Task directions: Tally the lines of the data that include the word "else". Only the number is to be returned.

Content starts

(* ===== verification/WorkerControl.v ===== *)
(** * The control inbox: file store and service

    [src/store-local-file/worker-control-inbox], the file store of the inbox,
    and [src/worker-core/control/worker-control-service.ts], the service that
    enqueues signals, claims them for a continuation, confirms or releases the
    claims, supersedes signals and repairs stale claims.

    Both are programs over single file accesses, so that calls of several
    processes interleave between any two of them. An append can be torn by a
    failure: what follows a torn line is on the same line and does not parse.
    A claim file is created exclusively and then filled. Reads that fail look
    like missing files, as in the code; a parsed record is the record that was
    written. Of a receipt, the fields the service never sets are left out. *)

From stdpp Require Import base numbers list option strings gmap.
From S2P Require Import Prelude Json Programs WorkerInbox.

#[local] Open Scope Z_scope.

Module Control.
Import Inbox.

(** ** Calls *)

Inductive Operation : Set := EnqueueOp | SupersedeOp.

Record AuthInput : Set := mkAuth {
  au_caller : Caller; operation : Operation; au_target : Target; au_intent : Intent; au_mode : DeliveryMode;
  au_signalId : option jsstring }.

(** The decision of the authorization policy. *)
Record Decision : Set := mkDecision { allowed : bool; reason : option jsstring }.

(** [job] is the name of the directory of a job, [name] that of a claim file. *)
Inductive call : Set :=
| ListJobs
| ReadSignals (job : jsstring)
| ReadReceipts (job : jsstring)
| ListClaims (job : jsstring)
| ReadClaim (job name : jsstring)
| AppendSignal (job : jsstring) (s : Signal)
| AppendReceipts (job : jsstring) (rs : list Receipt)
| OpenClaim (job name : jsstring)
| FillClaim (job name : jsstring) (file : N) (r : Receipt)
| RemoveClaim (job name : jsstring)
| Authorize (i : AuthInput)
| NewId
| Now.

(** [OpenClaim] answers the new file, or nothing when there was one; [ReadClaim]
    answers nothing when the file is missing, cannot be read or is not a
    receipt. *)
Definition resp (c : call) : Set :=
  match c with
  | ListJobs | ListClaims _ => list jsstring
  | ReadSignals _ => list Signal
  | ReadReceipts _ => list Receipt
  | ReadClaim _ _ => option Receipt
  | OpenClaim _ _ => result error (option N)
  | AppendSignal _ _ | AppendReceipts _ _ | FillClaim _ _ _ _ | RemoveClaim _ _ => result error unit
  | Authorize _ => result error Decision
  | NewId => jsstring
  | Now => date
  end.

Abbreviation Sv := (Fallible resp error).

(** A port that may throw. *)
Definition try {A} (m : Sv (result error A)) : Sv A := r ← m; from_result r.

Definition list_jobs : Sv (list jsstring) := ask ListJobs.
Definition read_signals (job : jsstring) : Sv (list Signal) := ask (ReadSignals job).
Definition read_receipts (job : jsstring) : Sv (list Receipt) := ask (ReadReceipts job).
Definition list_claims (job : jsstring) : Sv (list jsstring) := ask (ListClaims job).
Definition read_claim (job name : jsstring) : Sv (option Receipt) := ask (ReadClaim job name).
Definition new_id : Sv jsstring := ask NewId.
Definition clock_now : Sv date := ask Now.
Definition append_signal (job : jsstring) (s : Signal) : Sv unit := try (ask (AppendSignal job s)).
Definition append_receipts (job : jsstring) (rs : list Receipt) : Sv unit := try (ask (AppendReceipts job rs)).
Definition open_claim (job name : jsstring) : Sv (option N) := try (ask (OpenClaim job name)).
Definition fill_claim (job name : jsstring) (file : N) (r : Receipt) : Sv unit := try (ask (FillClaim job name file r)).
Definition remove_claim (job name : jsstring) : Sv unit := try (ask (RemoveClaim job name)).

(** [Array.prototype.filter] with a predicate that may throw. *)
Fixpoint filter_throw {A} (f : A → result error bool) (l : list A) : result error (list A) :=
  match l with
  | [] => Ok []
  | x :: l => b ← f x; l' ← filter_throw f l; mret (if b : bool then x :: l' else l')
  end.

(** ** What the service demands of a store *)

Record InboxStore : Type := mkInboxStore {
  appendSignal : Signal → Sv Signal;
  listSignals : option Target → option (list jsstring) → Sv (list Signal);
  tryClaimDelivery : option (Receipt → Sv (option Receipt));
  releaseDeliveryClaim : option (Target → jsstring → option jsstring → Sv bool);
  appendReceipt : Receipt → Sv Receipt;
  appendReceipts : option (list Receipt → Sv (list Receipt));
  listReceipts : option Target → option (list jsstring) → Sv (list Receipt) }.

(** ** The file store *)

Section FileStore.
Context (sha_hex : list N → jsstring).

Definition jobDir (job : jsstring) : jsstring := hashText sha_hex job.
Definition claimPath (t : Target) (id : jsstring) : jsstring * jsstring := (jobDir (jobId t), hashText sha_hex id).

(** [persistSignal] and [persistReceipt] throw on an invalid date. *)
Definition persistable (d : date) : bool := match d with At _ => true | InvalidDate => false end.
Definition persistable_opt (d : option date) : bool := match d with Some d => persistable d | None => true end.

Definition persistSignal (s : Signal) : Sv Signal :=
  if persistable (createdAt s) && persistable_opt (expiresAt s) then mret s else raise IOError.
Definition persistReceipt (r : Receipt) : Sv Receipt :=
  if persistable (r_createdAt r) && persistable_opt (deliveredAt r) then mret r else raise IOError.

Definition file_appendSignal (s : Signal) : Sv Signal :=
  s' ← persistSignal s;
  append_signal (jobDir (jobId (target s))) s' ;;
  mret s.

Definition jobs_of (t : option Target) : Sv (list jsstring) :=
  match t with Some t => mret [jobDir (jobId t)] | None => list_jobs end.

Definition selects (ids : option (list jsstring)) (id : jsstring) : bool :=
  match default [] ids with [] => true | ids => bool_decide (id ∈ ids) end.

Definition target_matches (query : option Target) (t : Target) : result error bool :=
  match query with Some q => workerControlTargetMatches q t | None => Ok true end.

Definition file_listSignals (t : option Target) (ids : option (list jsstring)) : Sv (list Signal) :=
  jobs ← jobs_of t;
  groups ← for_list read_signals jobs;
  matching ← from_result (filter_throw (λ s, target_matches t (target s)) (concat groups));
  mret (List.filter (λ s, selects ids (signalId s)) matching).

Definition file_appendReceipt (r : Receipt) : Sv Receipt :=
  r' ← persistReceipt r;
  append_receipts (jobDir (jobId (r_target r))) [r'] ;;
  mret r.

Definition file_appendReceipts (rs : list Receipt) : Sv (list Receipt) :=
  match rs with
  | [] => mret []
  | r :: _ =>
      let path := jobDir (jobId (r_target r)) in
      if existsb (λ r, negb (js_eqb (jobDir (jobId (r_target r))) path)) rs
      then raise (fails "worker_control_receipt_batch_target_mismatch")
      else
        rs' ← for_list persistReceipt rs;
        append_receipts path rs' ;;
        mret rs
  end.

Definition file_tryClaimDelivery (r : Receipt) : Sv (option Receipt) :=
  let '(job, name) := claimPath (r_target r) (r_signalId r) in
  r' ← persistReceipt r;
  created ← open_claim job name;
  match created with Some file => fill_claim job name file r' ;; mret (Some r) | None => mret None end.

Content ends
Content starts

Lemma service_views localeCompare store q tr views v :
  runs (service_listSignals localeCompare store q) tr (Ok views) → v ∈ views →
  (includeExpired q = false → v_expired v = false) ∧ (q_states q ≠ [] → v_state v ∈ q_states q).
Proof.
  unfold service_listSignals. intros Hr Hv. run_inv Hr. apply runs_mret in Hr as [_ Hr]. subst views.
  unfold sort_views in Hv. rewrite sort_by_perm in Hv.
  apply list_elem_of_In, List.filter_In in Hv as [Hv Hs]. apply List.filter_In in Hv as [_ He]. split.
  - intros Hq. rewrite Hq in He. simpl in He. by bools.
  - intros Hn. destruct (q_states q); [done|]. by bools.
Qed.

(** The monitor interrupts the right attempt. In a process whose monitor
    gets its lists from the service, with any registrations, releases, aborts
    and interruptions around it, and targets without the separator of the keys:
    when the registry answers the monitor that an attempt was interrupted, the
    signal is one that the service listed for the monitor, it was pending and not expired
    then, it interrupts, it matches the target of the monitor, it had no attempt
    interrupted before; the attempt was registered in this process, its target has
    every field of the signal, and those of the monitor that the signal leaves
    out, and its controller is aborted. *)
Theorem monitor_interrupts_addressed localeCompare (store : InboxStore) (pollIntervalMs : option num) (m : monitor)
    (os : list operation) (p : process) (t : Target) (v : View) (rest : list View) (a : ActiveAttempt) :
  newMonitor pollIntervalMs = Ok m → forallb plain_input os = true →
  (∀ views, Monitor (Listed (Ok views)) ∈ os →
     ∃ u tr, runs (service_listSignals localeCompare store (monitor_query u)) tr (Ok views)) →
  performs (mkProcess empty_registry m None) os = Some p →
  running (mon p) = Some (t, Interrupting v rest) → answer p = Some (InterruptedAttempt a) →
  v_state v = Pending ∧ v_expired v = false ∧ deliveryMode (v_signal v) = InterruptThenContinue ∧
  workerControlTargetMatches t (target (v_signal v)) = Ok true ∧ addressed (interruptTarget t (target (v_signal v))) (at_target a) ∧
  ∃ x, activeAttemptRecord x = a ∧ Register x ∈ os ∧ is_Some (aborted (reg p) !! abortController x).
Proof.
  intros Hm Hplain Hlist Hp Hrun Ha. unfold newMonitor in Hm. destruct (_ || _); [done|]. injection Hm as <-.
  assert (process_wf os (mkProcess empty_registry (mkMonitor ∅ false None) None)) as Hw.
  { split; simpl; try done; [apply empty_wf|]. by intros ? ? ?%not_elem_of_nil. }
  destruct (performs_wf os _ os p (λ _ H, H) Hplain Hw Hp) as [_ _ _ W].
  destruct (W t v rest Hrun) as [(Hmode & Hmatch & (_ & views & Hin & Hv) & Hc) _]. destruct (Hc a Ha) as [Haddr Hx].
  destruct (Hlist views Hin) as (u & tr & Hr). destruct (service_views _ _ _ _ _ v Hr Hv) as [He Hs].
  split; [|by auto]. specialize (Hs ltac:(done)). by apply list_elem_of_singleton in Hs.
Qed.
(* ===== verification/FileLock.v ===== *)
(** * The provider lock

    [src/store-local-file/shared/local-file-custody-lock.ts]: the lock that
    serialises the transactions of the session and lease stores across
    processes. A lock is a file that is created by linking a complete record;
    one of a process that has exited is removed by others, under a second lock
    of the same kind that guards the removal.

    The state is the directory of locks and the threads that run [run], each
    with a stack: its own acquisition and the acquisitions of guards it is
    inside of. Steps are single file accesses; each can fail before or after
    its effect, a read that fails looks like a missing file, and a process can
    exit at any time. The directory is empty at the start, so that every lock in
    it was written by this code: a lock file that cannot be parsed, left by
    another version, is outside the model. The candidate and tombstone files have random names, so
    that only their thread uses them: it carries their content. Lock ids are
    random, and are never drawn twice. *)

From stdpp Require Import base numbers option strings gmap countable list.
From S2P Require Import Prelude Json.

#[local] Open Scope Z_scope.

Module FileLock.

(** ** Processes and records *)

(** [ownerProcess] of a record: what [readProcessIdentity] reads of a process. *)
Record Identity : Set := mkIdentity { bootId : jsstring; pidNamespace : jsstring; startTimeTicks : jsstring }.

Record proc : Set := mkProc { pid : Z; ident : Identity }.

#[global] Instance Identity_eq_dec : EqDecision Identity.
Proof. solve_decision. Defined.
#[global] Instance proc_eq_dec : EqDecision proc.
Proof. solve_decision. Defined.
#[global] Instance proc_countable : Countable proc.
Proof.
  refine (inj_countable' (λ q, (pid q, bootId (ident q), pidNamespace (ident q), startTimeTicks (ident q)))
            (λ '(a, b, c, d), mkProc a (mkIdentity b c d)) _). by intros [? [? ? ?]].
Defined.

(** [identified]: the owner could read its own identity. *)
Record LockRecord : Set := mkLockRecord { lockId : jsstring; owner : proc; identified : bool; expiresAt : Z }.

Content ends
Content starts

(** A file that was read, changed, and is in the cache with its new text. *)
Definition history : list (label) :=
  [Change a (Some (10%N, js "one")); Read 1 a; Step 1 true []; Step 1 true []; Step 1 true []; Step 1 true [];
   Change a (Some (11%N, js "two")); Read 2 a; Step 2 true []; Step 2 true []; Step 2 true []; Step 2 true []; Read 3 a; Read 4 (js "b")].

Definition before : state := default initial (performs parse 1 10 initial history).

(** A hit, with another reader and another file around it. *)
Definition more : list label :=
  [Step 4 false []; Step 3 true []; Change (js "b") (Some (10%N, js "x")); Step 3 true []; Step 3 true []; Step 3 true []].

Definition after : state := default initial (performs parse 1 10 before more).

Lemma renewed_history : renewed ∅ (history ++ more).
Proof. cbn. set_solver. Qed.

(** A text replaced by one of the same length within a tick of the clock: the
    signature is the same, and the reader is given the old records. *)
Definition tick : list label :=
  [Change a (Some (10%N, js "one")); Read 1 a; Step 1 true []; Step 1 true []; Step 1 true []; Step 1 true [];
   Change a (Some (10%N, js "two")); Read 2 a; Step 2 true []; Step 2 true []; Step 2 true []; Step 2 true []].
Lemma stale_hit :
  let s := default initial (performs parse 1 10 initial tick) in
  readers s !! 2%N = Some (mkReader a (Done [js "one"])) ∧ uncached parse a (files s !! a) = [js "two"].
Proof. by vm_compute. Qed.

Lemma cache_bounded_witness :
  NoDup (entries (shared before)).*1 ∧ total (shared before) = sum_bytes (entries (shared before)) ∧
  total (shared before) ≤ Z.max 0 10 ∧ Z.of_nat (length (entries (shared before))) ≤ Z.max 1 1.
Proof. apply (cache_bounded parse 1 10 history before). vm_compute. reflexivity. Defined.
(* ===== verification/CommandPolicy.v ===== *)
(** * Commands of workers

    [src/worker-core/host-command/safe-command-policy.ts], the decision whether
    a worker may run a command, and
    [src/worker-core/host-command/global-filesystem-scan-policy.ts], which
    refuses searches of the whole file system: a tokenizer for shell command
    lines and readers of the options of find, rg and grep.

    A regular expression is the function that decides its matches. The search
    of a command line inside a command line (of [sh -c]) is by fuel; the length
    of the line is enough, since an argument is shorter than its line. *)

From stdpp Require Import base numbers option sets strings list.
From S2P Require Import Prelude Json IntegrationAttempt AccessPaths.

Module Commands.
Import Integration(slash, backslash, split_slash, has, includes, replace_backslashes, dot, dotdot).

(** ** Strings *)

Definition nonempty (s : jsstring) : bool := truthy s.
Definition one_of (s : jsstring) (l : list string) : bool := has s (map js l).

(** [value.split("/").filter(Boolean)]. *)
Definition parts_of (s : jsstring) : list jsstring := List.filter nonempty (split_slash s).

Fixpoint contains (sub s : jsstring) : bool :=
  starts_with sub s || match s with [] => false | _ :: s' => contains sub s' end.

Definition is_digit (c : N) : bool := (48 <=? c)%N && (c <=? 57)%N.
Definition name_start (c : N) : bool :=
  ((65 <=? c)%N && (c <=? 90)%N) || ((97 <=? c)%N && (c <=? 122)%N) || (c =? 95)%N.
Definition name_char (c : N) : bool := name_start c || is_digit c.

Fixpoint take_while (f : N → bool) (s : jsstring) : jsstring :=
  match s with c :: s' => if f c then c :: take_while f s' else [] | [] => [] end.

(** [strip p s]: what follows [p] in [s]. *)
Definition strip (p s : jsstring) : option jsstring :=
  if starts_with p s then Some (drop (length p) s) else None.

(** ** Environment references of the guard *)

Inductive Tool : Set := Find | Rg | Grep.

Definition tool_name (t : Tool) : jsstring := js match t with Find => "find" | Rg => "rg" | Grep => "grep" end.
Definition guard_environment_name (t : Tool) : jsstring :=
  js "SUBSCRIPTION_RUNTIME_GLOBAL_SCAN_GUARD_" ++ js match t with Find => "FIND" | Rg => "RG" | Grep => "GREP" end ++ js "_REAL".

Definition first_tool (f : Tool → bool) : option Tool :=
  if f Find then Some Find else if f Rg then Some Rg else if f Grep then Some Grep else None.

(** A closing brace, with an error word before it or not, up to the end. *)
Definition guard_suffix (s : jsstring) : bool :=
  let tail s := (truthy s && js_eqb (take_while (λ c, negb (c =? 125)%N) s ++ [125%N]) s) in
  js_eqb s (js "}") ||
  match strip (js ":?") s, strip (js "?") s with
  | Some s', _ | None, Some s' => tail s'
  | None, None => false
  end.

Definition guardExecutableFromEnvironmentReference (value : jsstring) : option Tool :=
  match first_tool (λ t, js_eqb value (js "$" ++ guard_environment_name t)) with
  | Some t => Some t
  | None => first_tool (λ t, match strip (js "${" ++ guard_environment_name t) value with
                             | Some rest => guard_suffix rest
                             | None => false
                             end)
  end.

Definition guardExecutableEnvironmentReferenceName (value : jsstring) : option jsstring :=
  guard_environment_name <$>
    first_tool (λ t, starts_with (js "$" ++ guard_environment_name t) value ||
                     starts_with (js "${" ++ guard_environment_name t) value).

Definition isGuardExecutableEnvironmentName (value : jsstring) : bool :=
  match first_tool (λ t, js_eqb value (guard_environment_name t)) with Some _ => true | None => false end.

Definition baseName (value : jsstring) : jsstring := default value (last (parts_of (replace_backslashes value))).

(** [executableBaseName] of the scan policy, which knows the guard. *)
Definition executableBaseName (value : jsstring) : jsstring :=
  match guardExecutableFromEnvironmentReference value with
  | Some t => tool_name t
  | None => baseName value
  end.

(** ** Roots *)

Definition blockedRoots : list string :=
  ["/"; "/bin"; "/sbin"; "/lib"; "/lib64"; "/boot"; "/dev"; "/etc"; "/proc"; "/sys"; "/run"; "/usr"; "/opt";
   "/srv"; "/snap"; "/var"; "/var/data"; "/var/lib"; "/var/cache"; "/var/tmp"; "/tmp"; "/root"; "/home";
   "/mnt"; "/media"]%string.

Content ends

Output: 7